## [What is expected]
Give the count of lines below that include the word "ChTicks", and say nothing else.

## [Raw data]
--- START ---

(** The running process gives up the processor and another one is scheduled. *)
Definition switch : list proc_op := [OpYield; OpBack; OpVisit 0].
(** The first process forks, and its child, in slot 1, is scheduled. *)
Definition to_child : list proc_op := [OpFork] ++ switch ++ [OpYieldEnd] ++ switch ++ [OpForkret false].
(** The child exits and the first process is scheduled. *)
Definition child_exits : list proc_op := to_child ++ [OpExit; OpBack; OpVisit 0; OpYieldEnd].
(** The child makes a thread, the thread exits, and the child is scheduled. *)
Definition thread_left : list proc_op :=
  to_child ++ [OpThreadCreate 100 7] ++ switch ++ [OpYieldEnd] ++ switch ++ [OpYieldEnd] ++ switch
  ++ [OpYieldEnd] ++ switch ++ [OpForkret false; OpThreadExit 7; OpBack; OpVisit 0; OpYieldEnd]
  ++ switch ++ [OpYieldEnd].

(** A state with the table and the lock replaced. *)
Definition with_table {E} (t : list proc) (s : pstate E) : pstate E :=
  mkpstate (set_ptable t (ps_k s)) (ps_env s).
Definition with_lock {E} (b : bool) (s : pstate E) : pstate E :=
  mkpstate (set_ptable_lock b (ps_k s)) (ps_env s).

Section equations.
Context {E : Type} `{!ProcEnv E}.
Implicit Types (s : pstate E) (i : nat).

Lemma getp_run s i p : ptable (ps_k s) !! i = Some p → getp i s = Ret p s.
Proof. intros H. unfold getp, on_k. rewrite (getp_eq _ _ _ H). by destruct s. Qed.

Lemma updp_run s i p f : ptable (ps_k s) !! i = Some p →
  updp i f s = Ret tt (with_table (<[i := f p]> (ptable (ps_k s))) s).
Proof. intros H. unfold updp, on_k. by rewrite (updp_eq _ _ _ _ H). Qed.

Lemma getk_run s : on_k get s = Ret (ps_k s) s.
Proof. by destruct s. Qed.

Lemma myproc_run s i : cpu_proc (ps_k s) = Some i → myproc s = Ret i s.
Proof. intros H. unfold myproc, on_k. rewrite (myproc_eq _ _ H). by destruct s. Qed.

Lemma acquire_run s : ptable_lock (ps_k s) = false → acquire_ptable s = Ret tt (with_lock true s).
Proof. intros H. unfold acquire_ptable, on_k, ProcState.acquire_ptable. by rewrite H. Qed.

Lemma release_run s : ptable_lock (ps_k s) = true → release_ptable s = Ret tt (with_lock false s).
Proof. intros H. unfold release_ptable, on_k, ProcState.release_ptable. by rewrite H. Qed.

Lemma sched_run s cur p :
  ptable_lock (ps_k s) = true → FQ_ticklock (ps_k s) = false → threadlock (ps_k s) = false →
  cpu_proc (ps_k s) = Some cur → ptable (ps_k s) !! cur = Some p → p_state p ≠ RUNNING →
  sched s = Ret tt s.
Proof.
  intros Hl HF HT Hc Hp Hst. unfold sched. rewrite (bind_ret _ _ _ _ _ (getk_run _)).
  unfold locks_held. rewrite Hl, HF, HT. change (Z.b2z true + Z.b2z false + Z.b2z false =? 1) with true. cbn [negb].
  rewrite (bind_ret _ _ _ _ _ (myproc_run _ _ Hc)), (bind_ret _ _ _ _ _ (getp_run _ _ _ Hp)).
  by rewrite decide_False.
Qed.

(** A loop over the whole table that changes the processes that satisfy [P]. *)
Lemma mfor_table (P : proc → bool) (g : proc → proc) (body : nat → M (pstate E) unit) s :
  (∀ s i p, ptable (ps_k s) !! i = Some p →
     body i s = Ret tt (if P p then with_table (<[i := g p]> (ptable (ps_k s))) s else s)) →
  length (ptable (ps_k s)) = NPROC →
  mfor (seq 0 NPROC) body s
  = Ret tt (with_table ((λ p, if P p then g p else p) <$> ptable (ps_k s)) s).
Proof.
  intros Hb Hlen.
  assert (∀ n s, (n <= length (ptable (ps_k s)))%nat →
    mfor (seq (length (ptable (ps_k s)) - n) n) body s
    = Ret tt (with_table (take (length (ptable (ps_k s)) - n) (ptable (ps_k s)) ++
        ((λ p, if P p then g p else p) <$> drop (length (ptable (ps_k s)) - n) (ptable (ps_k s)))) s)) as Hgen.
  { clear s Hlen. induction n as [|n IH]; intros s Hn.
    - rewrite Nat.sub_0_r, take_ge, drop_ge by done. simpl. rewrite app_nil_r.
      by destruct s as [[] ?].
    - set (i := (length (ptable (ps_k s)) - S n)%nat).
      destruct (lookup_lt_is_Some_2 (ptable (ps_k s)) i) as [p Hp]; [lia|]. cbn [seq mfor].
      rewrite (bind_ret _ _ _ _ _ (Hb s i p Hp)).
      set (s' := if P p then _ else s).
      assert (ptable (ps_k s') = <[i := if P p then g p else p]> (ptable (ps_k s))
        ∧ ∀ t, with_table t s' = with_table t s) as [Ht Hw].
      { subst s'. destruct (P p); [by destruct s|]. split; [|done]. by rewrite list_insert_id. }
      assert (length (ptable (ps_k s')) = length (ptable (ps_k s))) as Hl by (by rewrite Ht, length_insert).
      replace (S i) with (length (ptable (ps_k s')) - n)%nat by lia.
      rewrite IH by lia. rewrite Hw. f_equal. f_equal. rewrite Hl.
      replace (length (ptable (ps_k s)) - n)%nat with (S i) by lia. rewrite Ht.
      rewrite (drop_S _ _ _ Hp), drop_insert_lt by lia.
      rewrite (take_S_r _ _ (if P p then g p else p)) by (rewrite list_lookup_insert_eq; [done|lia]).
      rewrite take_insert_ge by lia. by rewrite <-app_assoc. }
  pose proof (Hgen NPROC s) as Hn. rewrite Hlen, Nat.sub_diag, take_0, drop_0 in Hn. cbn [app] in Hn.
  by rewrite Hn by lia.
Qed.
End equations.

(** ** Sleep and wakeup *)
Section sleep.
Context {E : Type} `{!ProcEnv E}.
Implicit Types (s : pstate E) (c : chan).

Definition asleep_on c (p : proc) : bool := bool_decide (p_state p = SLEEPING ∧ p_chan p = Some c).
(** The table after a wakeup. *)
Definition woken c (p : proc) : proc := if asleep_on c p then set_p_state RUNNABLE p else p.

Lemma wakeup1_run s c : length (ptable (ps_k s)) = NPROC →
  wakeup1 c s = Ret tt (with_table (woken c <$> ptable (ps_k s)) s).
Proof.
  intros H. unfold wakeup1. apply (mfor_table (asleep_on c) (set_p_state RUNNABLE)); [|done].
  intros s' i p Hp. rewrite (bind_ret _ _ _ _ _ (getp_run _ _ _ Hp)). unfold asleep_on.
  case_bool_decide; [|done]. by rewrite (updp_run _ _ _ _ Hp).
Qed.

Lemma wakeup_run s c : length (ptable (ps_k s)) = NPROC → ptable_lock (ps_k s) = false →
  wakeup c s = Ret tt (with_table (woken c <$> ptable (ps_k s)) s).
Proof.
  intros H Hl. unfold wakeup. rewrite (bind_ret _ _ _ _ _ (acquire_run _ Hl)).
  rewrite (bind_ret _ _ _ _ _ (wakeup1_run (with_lock true s) _ H)).
  rewrite release_run by done. destruct s as [[] e]; cbn in *. by subst.
Qed.

Lemma wakeups_run (cs : list chan) s :
  length (ptable (ps_k s)) = NPROC → ptable_lock (ps_k s) = false →
  mfor cs wakeup s = Ret tt (with_table (foldr (λ c t, woken c <$> t) (ptable (ps_k s)) (reverse cs)) s).
Proof.
  revert s. induction cs as [|c cs IH]; intros s H Hl; cbn [mfor].
  - by destruct s as [[] e].
  - rewrite (bind_ret _ _ _ _ _ (wakeup_run _ _ H Hl)). rewrite IH by (cbn; by rewrite ?length_fmap).
    rewrite reverse_cons, foldr_app. done.
Qed.

(** A process asleep on [c] sleeps through the wakeups of other channels. *)
Lemma foldr_woken c (cs : list chan) (t : list proc) i p :
  t !! i = Some p → asleep_on c p = true → c ∉ cs →
  foldr (λ c t, woken c <$> t) t cs !! i = Some p.
Proof.
  intros Hp Ha. induction cs as [|c' cs IH]; cbn [foldr]; [done|].
  intros [Hne Hin]%not_elem_of_cons. rewrite list_lookup_fmap, (IH Hin). cbn. f_equal.
  unfold woken. destruct (asleep_on c' p) eqn:Ha'; [|done].
  unfold asleep_on in *. rewrite bool_decide_eq_true in Ha, Ha'. destruct Ha, Ha'. congruence.
Qed.

Lemma length_foldr_woken (cs : list chan) (t : list proc) :
  length (foldr (λ c t, woken c <$> t) t cs) = length t.
Proof. induction cs; cbn; [done|]. by rewrite length_fmap. Qed.
End sleep.

Section sleep_thms.
Context {E : Type} `{!ProcEnv E}.
Implicit Types (s : pstate E) (c : chan).

(** What [sleep] leaves in the table for the process [p]. *)
Definition sleeper c (p : proc) : proc := set_p_state SLEEPING (set_p_chan (Some c) p).

Lemma sleep_begin_run s cur p c rel e' :
  cpu_proc (ps_k s) = Some cur → ptable (ps_k s) !! cur = Some p →
  ptable_lock (ps_k s) = false → FQ_ticklock (ps_k s) = false → threadlock (ps_k s) = false →
  rel (with_lock true s) = Ret tt (mkpstate (set_ptable_lock true (ps_k s)) e') →
  sleep_begin (Some c) (Some rel) s
  = Ret tt (mkpstate (set_ptable_lock true (set_ptable (<[cur := sleeper c p]> (ptable (ps_k s))) (ps_k s))) e').
Proof.
  intros Hc Hp Hl HF HT Hrel. unfold sleep_begin.
  assert (on_k (gets cpu_proc) s = Ret (Some cur) s) as Hg by (unfold on_k, gets; rewrite Hc; by destruct s).
  rewrite (bind_ret _ _ _ _ _ Hg). rewrite bind_assoc, (bind_ret _ _ _ _ _ (acquire_run _ Hl)).
  rewrite (bind_ret _ _ _ _ _ Hrel).
  pose proof (lookup_lt_Some _ _ _ Hp) as Hlt.
  destruct s as [[t sa q mt np ini cu pl fl tl] e]; cbn in *; subst.
  erewrite bind_ret by (by apply updp_run; cbn). cbn.
  erewrite bind_ret by (apply updp_run; cbn; by apply list_lookup_insert_eq). cbn.
  rewrite list_insert_insert_eq.
  by erewrite sched_run by (try done; cbn; by apply list_lookup_insert_eq).
Qed.
End sleep_thms.

(** ** The claims *)
Section claims.
Context {E : Type} `{!ProcEnv E}.
Implicit Types (s : pstate E).

(** the process table stays well formed.  Whatever sequence of system calls, timer
    ticks and scheduler visits the kernel runs, and wherever they go to sleep: the
    arrays keep their lengths, every pointer to a process (parent, master, worker,
    queue slot, stride element, current process) is null or names a slot of the table,
    and no two slots hold the same process id. *)
Theorem process_table_invariant s0 s :
  table_ok (ps_k s0) → rtc proc_step s0 s → table_ok (ps_k s).
Proof.
  intros H0 Hsteps. induction Hsteps as [|s0 s1 s2 Hst _ IH]; [done|].
  apply IH. by eapply proc_step_ok.
Qed.

(** C8: no wakeup is lost.  [sleep] with the lock of a condition holds [ptable.lock]
    before it gives the condition's lock back ([rel] is only run with it held), and
    leaves the caller SLEEPING on its channel, still holding [ptable.lock].  Once the
    scheduler has released that lock, wakeups of other channels leave the process
    asleep, and a wakeup of its channel makes it RUNNABLE, together with exactly the
    other processes that sleep on that channel. *)
Theorem no_lost_wakeup s cur p c rel f (cs : list chan) :
  length (ptable (ps_k s)) = NPROC →
  cpu_proc (ps_k s) = Some cur → ptable (ps_k s) !! cur = Some p →
  ptable_lock (ps_k s) = false → FQ_ticklock (ps_k s) = false → threadlock (ps_k s) = false →
  (∀ s, ptable_lock (ps_k s) = true → rel s = Ret tt (mkpstate (ps_k s) (f (ps_env s)))) →
  c ∉ cs →
  ∃ s1 s2 s3,
    sleep_begin (Some c) (Some rel) s = Ret tt s1
    ∧ ptable_lock (ps_k s1) = true ∧ ps_env s1 = f (ps_env s)
    ∧ ptable (ps_k s1) = <[cur := sleeper c p]> (ptable (ps_k s))
    ∧ mfor cs wakeup (with_lock false s1) = Ret tt s2
    ∧ ptable (ps_k s2) !! cur = Some (sleeper c p)
    ∧ wakeup c s2 = Ret tt s3
    ∧ ptable (ps_k s3) !! cur = Some (set_p_state RUNNABLE (sleeper c p))
    ∧ ∀ i q, ptable (ps_k s2) !! i = Some q →
        ptable (ps_k s3) !! i = Some (if asleep_on c q then set_p_state RUNNABLE q else q).
Proof.
  intros Hlen Hc Hp Hl HF HT Hrel Hcs.
  pose proof (lookup_lt_Some _ _ _ Hp) as Hlt.
  eexists _, _, _. split_and!; [by apply sleep_begin_run, Hrel|done..| | |apply wakeup_run| |].
  - apply wakeups_run; cbn; [by rewrite length_insert|done].
  - cbn. apply (foldr_woken c); [by apply list_lookup_insert_eq| |by rewrite elem_of_reverse].
    unfold asleep_on. by apply bool_decide_eq_true.
  - cbn. by rewrite length_foldr_woken, length_insert.
  - done.
  - cbn. rewrite list_lookup_fmap, (foldr_woken c _ _ _ (sleeper c p)).
    + cbn. unfold woken, asleep_on. by rewrite bool_decide_true.
    + by apply list_lookup_insert_eq.
    + unfold asleep_on. by apply bool_decide_eq_true.
    + by rewrite elem_of_reverse.
  - intros i q Hq. cbn in Hq |- *. by rewrite list_lookup_fmap, Hq.
Qed.
End claims.

(** The first process forks and both are scheduled on. *)
Definition forked : pstate Z :=
  match run_op OpFork (first_state first_proc) with Ret _ s => s | _ => first_state first_proc end.

Lemma forked_eq : run_op OpFork (first_state first_proc) = Ret tt forked.
Proof. vm_compute. reflexivity. Qed.

Lemma process_table_invariant_witness : table_ok (ps_k forked).
Proof.
  apply (process_table_invariant (first_state first_proc)).
  - apply first_kstate_ok; [|reflexivity]. pose proof blank_ok as []. by constructor.
  - apply rtc_once, (step_ret OpFork); [reflexivity|apply forked_eq].
Defined.

Lemma no_lost_wakeup_witness :
  ∃ s1 s2 s3,
    sleep_begin (Some ChTicks) (Some (λ s, Ret tt s)) (first_state first_proc) = Ret tt s1
    ∧ mfor [ChLog] wakeup (with_lock false s1) = Ret tt s2
    ∧ wakeup ChTicks s2 = Ret tt s3
    ∧ ptable (ps_k s3) !! 0%nat = Some (set_p_state RUNNABLE (sleeper ChTicks first_proc)).
Proof.
  destruct (no_lost_wakeup (first_state first_proc) 0 first_proc ChTicks (λ s, Ret tt s) id [ChLog])
    as (s1 & s2 & s3 & H1 & _ & _ & _ & H2 & _ & H3 & H4 & _); try reflexivity.
  - by intros [].
  - by intros ?%list_elem_of_singleton.
  - exists s1, s2, s3. done.
Defined.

--- END ---

## [Response to this exercise]
4